Restate word for word the lines that begin the listing and end with the line holding "Lemma mark_total source".
[Start of section]
Definition validate_function (secret_ids known_permissions : gset string) (f : PbocFunction) : result PbocError unit :=
  _ ← bounded_id (function_name f) "function.id";
  _ ← bounded_id (entrypoint f) "function.entrypoint";
  fail_if max_response_bytes f =? 0 with Invalid ("function " ++ function_name f ++ " has zero response budget");;
  fail_if match render_modes f with [] => true | _ => false end
    with Invalid ("function " ++ function_name f ++ " has no render modes");;
  _ ← require_sorted_unique_by_ord mode_less (render_modes f) "function.renderModes";
  _ ← sorted_strings (function_secrets f) "function.secretReferences" false;
  _ ← check_each (fun secret =>
        if bool_decide (secret ∈ secret_ids) then Ok tt
        else invalid ("function " ++ function_name f ++ " references unknown secret " ++ secret)) (function_secrets f);
  _ ← sorted_strings (permission_ids f) "function.permissionIds" false;
  check_each (fun permission =>
    if bool_decide (permission ∈ known_permissions) then Ok tt
    else invalid ("function " ++ function_name f ++ " references unknown permission " ++ permission)) (permission_ids f).
(** Marking never runs out of fuel. *)
Lemma mark_total source c force r : is_Some (mark_subscribers_with_force source c force r).
Proof.
  unfold mark_subscribers_with_force. destruct (node r source) as [n|]; [|by eexists].
  destruct (explore _ _ _ _ _) as [| |s] eqn:He; [| |by eexists].
  - exfalso. revert He. apply (explore_total _ (marked r) (mark_universe r) (degree r)); [|done|].
    + intros [[s b] f] r1 r2 next H1 Hx. pose proof (mark_expand_marked _ _ _ _ Hx) as H2. split; [by etrans|].
      apply mark_expand_spec in Hx. destruct (node r1 s) as [m|] eqn:Hm; [|destruct Hx as [_ ->]; cbn; split; [lia|done]].
      destruct (same_edges_some _ _ _ _ (marked_same_edges _ _ H1) Hm) as (m0 & Hm0 & _ & Hsub).
      pose proof (degree_bound _ _ _ Hm0) as Hdeg. split.
      * destruct (bool_decide _); destruct Hx as [_ ->]; [cbn; lia|]. destruct (_ || _); [rewrite length_map, Hsub|cbn]; lia.
      * intros Hout. destruct Hout. unfold mark_universe. apply elem_of_list_to_set, list_elem_of_bind. exists s.
        split; [|by eapply live_handle]. destruct b, f; cbn; set_solver.
    + rewrite length_map. unfold explore_fuel, mark_universe.
      rewrite difference_empty_L. pose proof (size_list_to_set_le (x ← handles r; c ← [Clean; Check; Dirty]; b ← [true; false]; [(x, c, b)])).
      rewrite length_mark_universe in *. unfold handles in *. rewrite length_imap in *. nia.
  - exfalso. revert He. apply explore_not_stopped. intros [[s b] f] r1. unfold mark_expand.
    destruct (node r1 s); [|by eexists]. destruct (bool_decide _); [by eexists|]. destruct (_ || _); by eexists.
Qed.

(** ** The invariant of the graph

    Every edge is recorded at both ends and once, no node reads itself, and the
    queue holds exactly the nodes whose flag says so, which are effects. *)

Record graph_ok r : Prop := {
  source_edge x n y : node r x = Some n -> y ∈ sources n -> exists m, node r y = Some m /\ x ∈ subscribers m;
  subscriber_edge x n y : node r x = Some n -> y ∈ subscribers n -> exists m, node r y = Some m /\ x ∈ sources m;
  edges_once x n : node r x = Some n -> NoDup (sources n) /\ NoDup (subscribers n) /\ x ∉ sources n;
  queue_once : NoDup (pending r);
  queue_exact x : x ∈ pending r <-> exists n, node r x = Some n /\ queued n = true;
  queue_effects x n : node r x = Some n -> queued n = true -> kind n = Effect }.

Lemma default_graph_ok : graph_ok (default_runtime (V := V)).
Proof. split; try done; [by apply NoDup_nil_2|]. intros x. split; [by intros ?%not_elem_of_nil|by intros (n & Hn & _)]. Qed.

(** What the invariant reads of a node. *)
Definition view n := (kind n, queued n, sources n, subscribers n).

Definition same_graph r r' : Prop := pending r' = pending r /\ forall id, view <$> node r' id = view <$> node r id.

#[export] Instance same_graph_preorder : PreOrder same_graph.
Proof. split; [done|]. intros r1 r2 r3 [Hp Hn] [Hp' Hn']. split; [congruence|]. intros id. by rewrite Hn'. Qed.

Lemma same_graph_some r r' id n :
  same_graph r r' -> node r id = Some n -> exists m, node r' id = Some m /\ view m = view n.
Proof. intros [_ Hs] Hn. specialize (Hs id). rewrite Hn in Hs. destruct (node r' id) as [m|]; [|done]. injection Hs as H1 H2 H3 H4.
  exists m. split; [done|]. unfold view. congruence. Qed.

Lemma same_graph_back r r' id n :
  same_graph r r' -> node r' id = Some n -> exists m, node r id = Some m /\ view n = view m.
Proof.
  intros [_ Hs] Hn. specialize (Hs id). rewrite Hn in Hs. destruct (node r id) as [m|]; [|done]. injection Hs as H1 H2 H3 H4.
  exists m. split; [done|]. unfold view. congruence.
Qed.

Lemma same_graph_ok r r' : same_graph r r' -> graph_ok r -> graph_ok r'.
Proof.
  intros Hs G. split.
  - intros x n y Hn Hy. destruct (same_graph_back _ _ _ _ Hs Hn) as (m & Hm & [= _ _ Hv _]). rewrite Hv in Hy.
    destruct (source_edge _ G x m y Hm Hy) as (k & Hk & Hx). destruct (same_graph_some _ _ _ _ Hs Hk) as (k' & Hk' & [= _ _ _ He]).
    exists k'. by rewrite He.
  - intros x n y Hn Hy. destruct (same_graph_back _ _ _ _ Hs Hn) as (m & Hm & [= _ _ _ Hv]). rewrite Hv in Hy.
    destruct (subscriber_edge _ G x m y Hm Hy) as (k & Hk & Hx). destruct (same_graph_some _ _ _ _ Hs Hk) as (k' & Hk' & [= _ _ He _]).
    exists k'. by rewrite He.
  - intros x n Hn. destruct (same_graph_back _ _ _ _ Hs Hn) as (m & Hm & [= _ _ -> ->]). by apply (edges_once _ G).
  - destruct Hs as [-> _]. apply (queue_once _ G).
  - intros x. destruct Hs as [-> Hs]. rewrite (queue_exact _ G x). specialize (Hs x).
    destruct (node r' x) as [n'|], (node r x) as [n|]; [|done|done|naive_solver]. injection Hs as _ Hq _ _.
    split; intros (k & [= <-] & Hk); eexists; (split; [done|congruence]).
  - intros x n Hn. destruct (same_graph_back _ _ _ _ Hs Hn) as (m & Hm & [= -> -> _ _]). by apply (queue_effects _ G x).
Qed.

Lemma same_graph_update r id f : (forall n, view (f n) = view n) -> same_graph r (update_node id f r).
Proof.
  intros Hf. split; [unfold update_node; by destruct (node r id)|]. intros y. rewrite node_update.
  destruct (decide (y = id)) as [->|]; [|done]. destruct (node r id); [|done]. cbn. by rewrite Hf.
Qed.

(** ** Enqueueing and dequeueing *)

Lemma pending_update r id f : pending (update_node id f r) = pending r.
Proof. unfold update_node. by destruct (node r id). Qed.

Lemma frames_update r id f : frames (update_node id f r) = frames r.
Proof. unfold update_node. by destruct (node r id). Qed.

(** An update of the flag alone keeps the edges. *)
Lemma edges_of_flag r r' :
  (forall id, (fun n => (sources n, subscribers n)) <$> node r' id = (fun n => (sources n, subscribers n)) <$> node r id) ->
  graph_ok r -> NoDup (pending r') ->
  (forall x, x ∈ pending r' <-> exists n, node r' x = Some n /\ queued n = true) ->
  (forall x n, node r' x = Some n -> queued n = true -> kind n = Effect) -> graph_ok r'.
Proof.
  intros Hs G Hnd Hq He.
  assert (Hback : forall x n, node r' x = Some n -> exists m, node r x = Some m /\ sources n = sources m /\ subscribers n = subscribers m)
    by (intros; by apply same_edges_some with r').
  assert (Hfor : forall x n, node r x = Some n -> exists m, node r' x = Some m /\ sources m = sources n /\ subscribers m = subscribers n).
  { intros x n Hn. specialize (Hs x). rewrite Hn in Hs. destruct (node r' x) as [m|]; [|done]. injection Hs as H1 H2. by exists m. }
  split; [| | |done..].
  - intros x n y (m & Hm & Hsn & _)%Hback Hy. rewrite Hsn in Hy. destruct (source_edge _ G x m y Hm Hy) as (k & Hk & Hx).
    destruct (Hfor _ _ Hk) as (k' & Hk' & _ & Hsub). exists k'. by rewrite Hsub.
  - intros x n y (m & Hm & _ & Hsn)%Hback Hy. rewrite Hsn in Hy. destruct (subscriber_edge _ G x m y Hm Hy) as (k & Hk & Hx).
    destruct (Hfor _ _ Hk) as (k' & Hk' & Hsrc & _). exists k'. by rewrite Hsrc.
  - intros x n (m & Hm & -> & ->)%Hback. by apply (edges_once _ G).
Qed.

Lemma set_queued_edges r id q y :
  (fun n => (sources n, subscribers n)) <$> node (update_node id (set_queued q) r) y
  = (fun n => (sources n, subscribers n)) <$> node r y.
Proof. rewrite node_update. destruct (decide (y = id)) as [->|]; [|done]. by destruct (node r id). Qed.

Lemma enqueue_graph_ok r id : graph_ok r -> graph_ok (enqueue_effect id r).
Proof.
  intros G. unfold enqueue_effect. destruct (node r id) as [n|] eqn:Hn; [|done].
  destruct (bool_decide (kind n = Effect)) eqn:Hk; [|done]. apply bool_decide_eq_true in Hk.
  destruct (queued n) eqn:Hq; [done|]. cbn [negb andb]. apply (edges_of_flag r); [apply set_queued_edges|done| | |].
  - cbn. apply NoDup_app. split_and!; [apply (queue_once _ G)| |apply NoDup_singleton].
    intros x Hx ->%list_elem_of_singleton. apply (queue_exact _ G) in Hx as (m & Hm & Hqm). congruence.
  - intros x. cbn [pending set_pending]. rewrite elem_of_app, list_elem_of_singleton, (queue_exact _ G x).
    change (node (set_pending ?p ?r) x) with (node r x). setoid_rewrite node_update.
    destruct (decide (x = id)) as [->|Hne]; [|naive_solver]. rewrite Hn. cbn. split; [|by right].
    intros _. exists (set_queued true n). done.
  - intros x m. change (node (set_pending ?p ?r) x) with (node r x). rewrite node_update.
    destruct (decide (x = id)) as [->|]; [|apply (queue_effects _ G)]. rewrite Hn. cbn. by intros [= <-].
Qed.
Lemma st_commit id (f : ComputationFrame V) v changed : frame_of id f -> steps_to (commit id f v changed) anything.
Proof.
  intros [Hok Ho]. unfold commit. st. apply st_attempt. intros r r' b Hc. apply rtc_once. by eapply step_commit.
Qed.

Lemma st_succeed id g v changed : steps_to (succeed_computation fuel run flush_again id g v changed) anything.
Proof.
  unfold succeed_computation. eapply st_bind; [eapply st_catch, st_finish|]. intros [f|p] Hf; [|st].
  eapply st_bind; [by apply st_commit|]. intros b _. st.
Qed.

Lemma st_fail id k g p : steps_to (fail_computation fuel run flush_again id k g p) anything.
Proof. unfold fail_computation. st. Qed.

#[local] Hint Resolve st_evaluate st_succeed st_fail : steps.

Lemma st_run_computation id : steps_to (run_computation fuel run flush_again id) anything.
Proof. unfold run_computation. st. Qed.

#[local] Hint Resolve st_run_computation : steps.

Lemma st_update_if_necessary id : steps_to (update_if_necessary fuel run flush_again id) anything.
Proof.
  unfold update_if_necessary. st. generalize fuel at 2 as count. intros count.
  match goal with |- steps_to (pull _ _ _ _ ?st ?ac) _ => generalize st, ac end.
  induction count as [|count IH]; intros stack active; cbn [pull]; st; try apply IH.
Qed.

#[local] Hint Resolve st_update_if_necessary : steps.

Lemma st_pop : steps_to (V := V) (attempt (fun r => let '(x, r) := pop_pending r in Some (r, x))) anything.
Proof.
  apply st_attempt. intros r r' x. destruct (pop_pending r) as [y r1] eqn:Hp. intros [= <- _]. apply rtc_once. by eapply step_pop.
Qed.

Lemma st_abort_pending id : steps_to (V := V) (attempt (fun r => r ← abort_pending id r; Some (r, ()))) anything.
Proof.
  apply st_attempt. intros r r' x. destruct (abort_pending id r) as [r1|] eqn:Hp; [|done]. intros [= <- _].
  apply rtc_once. by eapply step_abort.
Qed.

#[local] Hint Resolve st_pop st_abort_pending : steps.

Lemma st_flush_effects : steps_to (flush_effects fuel run flush_again) anything.
Proof.
  unfold flush_effects. st. generalize fuel at 2 as n, 0 as executions, (None : option string) as first. intros n.
  induction n as [|n IH]; intros executions first; cbn [flush_loop]; st; try apply IH.
Qed.

Lemma st_memo_get id : steps_to (memo_get fuel run flush_again id) anything.
Proof. unfold memo_get. st. Qed.

Lemma st_memo_try_get id : steps_to (memo_try_get fuel run flush_again id) anything.
Proof. unfold memo_try_get. st. Qed.

Lemma st_signal_set id v : steps_to (signal_set flush_again id v) anything.
Proof. unfold signal_set. st. Qed.

Lemma st_signal_update id f : steps_to (signal_update fuel run flush_again id f) anything.
Proof. unfold signal_update, lost_signal. st. Qed.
[End of section]
- **WRITTEN SOLUTION**
Definition validate_function (secret_ids known_permissions : gset string) (f : PbocFunction) : result PbocError unit :=
  _ ← bounded_id (function_name f) "function.id";
  _ ← bounded_id (entrypoint f) "function.entrypoint";
  fail_if max_response_bytes f =? 0 with Invalid ("function " ++ function_name f ++ " has zero response budget");;
  fail_if match render_modes f with [] => true | _ => false end
    with Invalid ("function " ++ function_name f ++ " has no render modes");;
  _ ← require_sorted_unique_by_ord mode_less (render_modes f) "function.renderModes";
  _ ← sorted_strings (function_secrets f) "function.secretReferences" false;
  _ ← check_each (fun secret =>
        if bool_decide (secret ∈ secret_ids) then Ok tt
        else invalid ("function " ++ function_name f ++ " references unknown secret " ++ secret)) (function_secrets f);
  _ ← sorted_strings (permission_ids f) "function.permissionIds" false;
  check_each (fun permission =>
    if bool_decide (permission ∈ known_permissions) then Ok tt
    else invalid ("function " ++ function_name f ++ " references unknown permission " ++ permission)) (permission_ids f).
(** Marking never runs out of fuel. *)
Lemma mark_total source c force r : is_Some (mark_subscribers_with_force source c force r).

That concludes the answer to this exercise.